Personal information
- Date of birth: 6 March 1958 (age 67)
- Place of birth: Debrecen, Hungary

Managerial career
- Years: Team
- 2000-2001: Debreceni VSC
- 2001-2002: Debreceni VSC
- 2005: Békéscsaba 1912 Előre
- 2005-2006: Diósgyőri VTK
- 2006: Győri ETO FC
- 2007: Diósgyőri VTK

= János Pajkos =

Hungarian footballer and manager

János Pajkos (born 6 March 1958) is a Hungarian football manager and a former player.

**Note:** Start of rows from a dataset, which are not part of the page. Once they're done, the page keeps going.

(** The dashboard of an admin shows every listing once, the newest
    first: no listing stands after one with a smaller identifier.  Without
    admin rights it shows nothing. *)
Theorem dashboard_newest_first (db : Table) :
  admin_dashboard false db = None /\
  exists items,
    admin_dashboard true db = Some items /\
    Permutation db (map item_row items) /\
    forall l1 x l2 y,
      items = l1 ++ x :: l2 -> In y l2 ->
      col_id (item_row y) <= col_id (item_row x).
Proof.
  split; [reflexivity|]. eexists. split; [reflexivity|].
  rewrite map_item_row_make_item. unfold order_by_id_desc. split.
  - unfold sort_reverse.
    rewrite <- Permutation_rev, <- sort_Permutation. apply Permutation_rev.
  - intros l1 x l2 y E Hy.
    apply (f_equal (map item_row)) in E.
    rewrite map_item_row_make_item, map_app in E. simpl in E.
    apply (in_map item_row) in Hy.
    pose proof (sort_reverse_order Z.ltb col_id Zltb_asym Zltb_cotrans
                  _ _ _ _ _ E Hy) as H.
    apply Z.ltb_ge in H. exact H.
Qed.

End AdminMore.

(* ================================================================= *)
(** ** The checklist typed into the admin form *)

Section ChecklistMore.

Context {F : PyFloat}.

Import StrFacts.

(** The line break a browser sends for a line of a text area. *)
Definition crlf : string := String "013"%char (String "010"%char EmptyString).

Lemma splitlines_line_crlf (l rest : string) :
  no_linebreak l = true ->
  Str.splitlines (l ++ crlf ++ rest) = l :: Str.splitlines rest.
Proof.
  induction l as [|c l IH]; intros H.
  - reflexivity.
  - simpl in H. apply andb_true_iff in H as [Hc Hl].
    apply negb_true_iff in Hc.
    change (Str.splitlines (String c (l ++ crlf ++ rest))
            = String c l :: Str.splitlines rest).
    cbn [Str.splitlines]. rewrite Hc, (IH Hl). reflexivity.
Qed.

Lemma splitlines_join_crlf (items : list string) :
  storable items -> Str.splitlines (Str.join crlf items) = items.
Proof.
  unfold storable.
  induction items as [|x [|y rest] IH]; intros [Hnl Hlast].
  - reflexivity.
  - simpl in *. apply splitlines_one_line; [now apply Hnl; left|].
    now apply truthy_true_iff.
  - change (Str.join crlf (x :: y :: rest))
      with (x ++ crlf ++ Str.join crlf (y :: rest))%string.
    rewrite splitlines_line_crlf by (apply Hnl; now left).
    f_equal. apply IH. split; [|exact Hlast].
    intros z Hz. apply Hnl. now right.
Qed.

Lemma extract_fields_checklist (form : Form) (fl : Fields) :
  extract_fields form = Ok fl ->
  f_checklist fl = Str.strip (get "checklist" "" form).
Proof.
  unfold extract_fields, getitem, py_float_str.
  destruct (lookup "name" form); simpl; [|discriminate].
  destruct (lookup "country" form); simpl; [|discriminate].
  destruct (lookup "link" form); simpl; [|discriminate].
  destruct (Str.truthy (Str.strip (get "min_gpa" "" form))); simpl.
  - destruct (float_of_str _); simpl; [|discriminate]. now intros [= <-].
  - now intros [= <-].
Qed.

(** A checklist typed into the admin form, one item a line, is the
    checklist the detail page shows after an edit without files: the
    lines may end in a newline or in the carriage return and newline a
    browser sends, no item holds a line break, the last item is not empty
    and the text has no blank at either end (the handler strips it). *)
Theorem typed_checklist_is_shown (sid : Z) (form : Form)
    (files : list (string * FileStorage)) (st : Store) (r : Scholarship)
    (fl : Fields) (sep : string) (items : list string) :
  uploaded (lookup "image_file" files) = None ->
  uploaded (lookup "brochure_file" files) = None ->
  find_by_id sid (scholarships_table st) = Some r ->
  extract_fields form = Ok fl ->
  sep = Str.nl \/ sep = crlf ->
  get "checklist" "" form = Str.join sep items ->
  storable items ->
  Str.strip (Str.join sep items) = Str.join sep items ->
  exists st',
    edit_scholarship true sid POST form files st = Ok st' /\
    option_map item_checklist (scholarship_detail sid (scholarships_table st'))
    = Some items.
Proof.
  intros Hi Hb Hr Hfl Hsep Hc Hst Hstrip.
  pose proof (extract_fields_checklist form fl Hfl) as Hcl.
  rewrite Hc, Hstrip in Hcl.
  unfold edit_scholarship. rewrite Hi, Hb. simpl. rewrite Hr, Hfl. simpl.
  eexists; split; [reflexivity|].
  cbn [scholarships_table]. unfold scholarship_detail.
  rewrite (find_update_by_id sid _ _ r) by (reflexivity || exact Hr).
  cbn [option_map make_item item_checklist updated_row col_checklist].
  rewrite Hcl, read_checklist_splitlines. f_equal.
  destruct Hsep as [->| ->];
    [apply splitlines_join | apply splitlines_join_crlf]; exact Hst.
Qed.

End ChecklistMore.

(* ================================================================= *)
(** ** Accounts and sessions *)

Section AccountsMore.

Context {P : PasswordHash}.

Definition is_admin_row (u : User) : bool := user_is_admin u =? 1.

(** The address the handlers look an account up by. *)
Definition normal_email (email : string) : string :=
  Str.lower (Str.strip email).

Lemma current_user_sign_in (id : Z) (email : string) (a : Z) (session : Session) :
  current_user (sign_in id email a session)
  = Some {| cu_id := SInt id; cu_email := Some (SStr email); cu_is_admin := SInt a |}.
Proof. reflexivity. Qed.

Lemma admin_passes_sign_in (id : Z) (email : string) (a : Z) (session : Session) :
  admin_passes (sign_in id email a session) = negb (a =? 0).
Proof. reflexivity. Qed.

Lemma insert_user_some (u : User) (users : list User) :
  find_user (user_email u) users = None ->
  insert_user u users = Some (users ++ [u]).
Proof.
  unfold insert_user, find_user. intros H.
  destruct (existsb _ users) eqn:E; [|reflexivity].
  apply existsb_exists in E as (x & Hx & Ex).
  pose proof (find_none _ _ H x Hx) as Hn. simpl in Hn. congruence.
Qed.

Lemma insert_user_inv (u : User) (users users' : list User) :
  insert_user u users = Some users' ->
  users' = users ++ [u] /\ forall x, In x users -> user_email x <> user_email u.
Proof.
  unfold insert_user. destruct (existsb _ users) eqn:E; [discriminate|].
  intros [= <-]. split; [reflexivity|].
  intros x Hx Heq.
  assert (H : existsb (fun x0 => String.eqb (user_email x0) (user_email u)) users
              = true).
  { apply existsb_exists. exists x. split; [exact Hx | now apply String.eqb_eq]. }
  congruence.
Qed.

Lemma find_user_app_new (u : User) (users : list User) :
  find_user (user_email u) users = None ->
  find_user (user_email u) (users ++ [u]) = Some u.
Proof.
  unfold find_user. intros H.
  induction users as [|x users IH]; simpl in *.
  - now rewrite String.eqb_refl.
  - destruct (String.eqb (user_email x) (user_email u)); [discriminate|].
    now apply IH.
Qed.

Lemma find_user_none_of_distinct (u : User) (users : list User) :
  (forall x, In x users -> user_email x <> user_email u) ->
  find_user (user_email u) users = None.
Proof.
  intros H. unfold find_user.
  destruct (find _ users) as [x|] eqn:E; [|reflexivity].
  apply find_some in E as [Hx Ex]. apply String.eqb_eq in Ex.
  now destruct (H x Hx).
Qed.

(** Signing up and then logging in: a sign-up with a password of six
    characters or more and an address that, stripped and lowered, is not
    registered creates the account and signs the client in without admin
    rights; after that a login with the same password and the same
    address, in any case and with any blanks around it, signs in as that
    account.  The hash accepts the password it was made from. *)
Theorem signup_then_login (salt : string) (new_id : Z) (form form' : Form)
    (users : list User) (session session' : Session)
    (email email' password : string) :
  hash_accepts_own_password ->
  lookup "email" form = Some email ->
  lookup "password" form = Some password ->
  (6 <= String.length password)%nat ->
  find_user (normal_email email) users = None ->
  lookup "email" form' = Some email' ->
  lookup "password" form' = Some password ->
  normal_email email' = normal_email email ->
  exists users',
    signup POST salt new_id form users session
    = Ok (Redirect "home", users',
          sign_in new_id (normal_email email) 0 session) /\
    admin_passes (sign_in new_id (normal_email email) 0 session) = false /\
    login POST form' users' session'
    = Ok (Redirect "home", sign_in new_id (normal_email email) 0 session').
Proof.
  intros Hhash He Hp Hlen Hfree He' Hp' Hnorm.
  set (u := {| user_id := new_id; user_email := normal_email email;
               user_password_hash := generate_password_hash salt password;
               user_is_admin := 0 |}).
  exists (users ++ [u]).
  assert (Hlt : (String.length password <? 6)%nat = false)
    by (apply Nat.ltb_ge; exact Hlen).
  split; [|split; [reflexivity|]].
  - unfold signup, getitem. rewrite He, Hp. simpl. rewrite Hlt.
    fold (normal_email email). fold u.
    rewrite (insert_user_some u users Hfree).
    change (normal_email email) with (user_email u) at 1.
    rewrite (find_user_app_new u users Hfree). reflexivity.
  - unfold login, getitem. rewrite He', Hp'. simpl.
    fold (normal_email email'). rewrite Hnorm.
    change (normal_email email) with (user_email u) at 1.
    rewrite (find_user_app_new u users Hfree). simpl.
    now rewrite Hhash.
Qed.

He last managed Diósgyőri VTK.

==Managerial career==

=== Ferencváros ===
He managed the youth team of Ferencvárosi TC in 2003.

=== Debrecen ===
On 18 March 2001, he was appointed as the manager of Debreceni VSC. He won the 2000–01 Magyar Kupa season.

=== Békéscsaba ===
On 11 April 2005, he was appointed as the manager of Békéscsaba 1912 Előre.

=== Diósgyőr ===
On 9 June 2006, he was sacked from his position as manager of Diósgyőri VTK.

=== Győr ===
On 5 December 2007, he resigned from his position as manager of Győri ETO FC.

== Personal life ==
He is noted for sucking a lollipop during matches.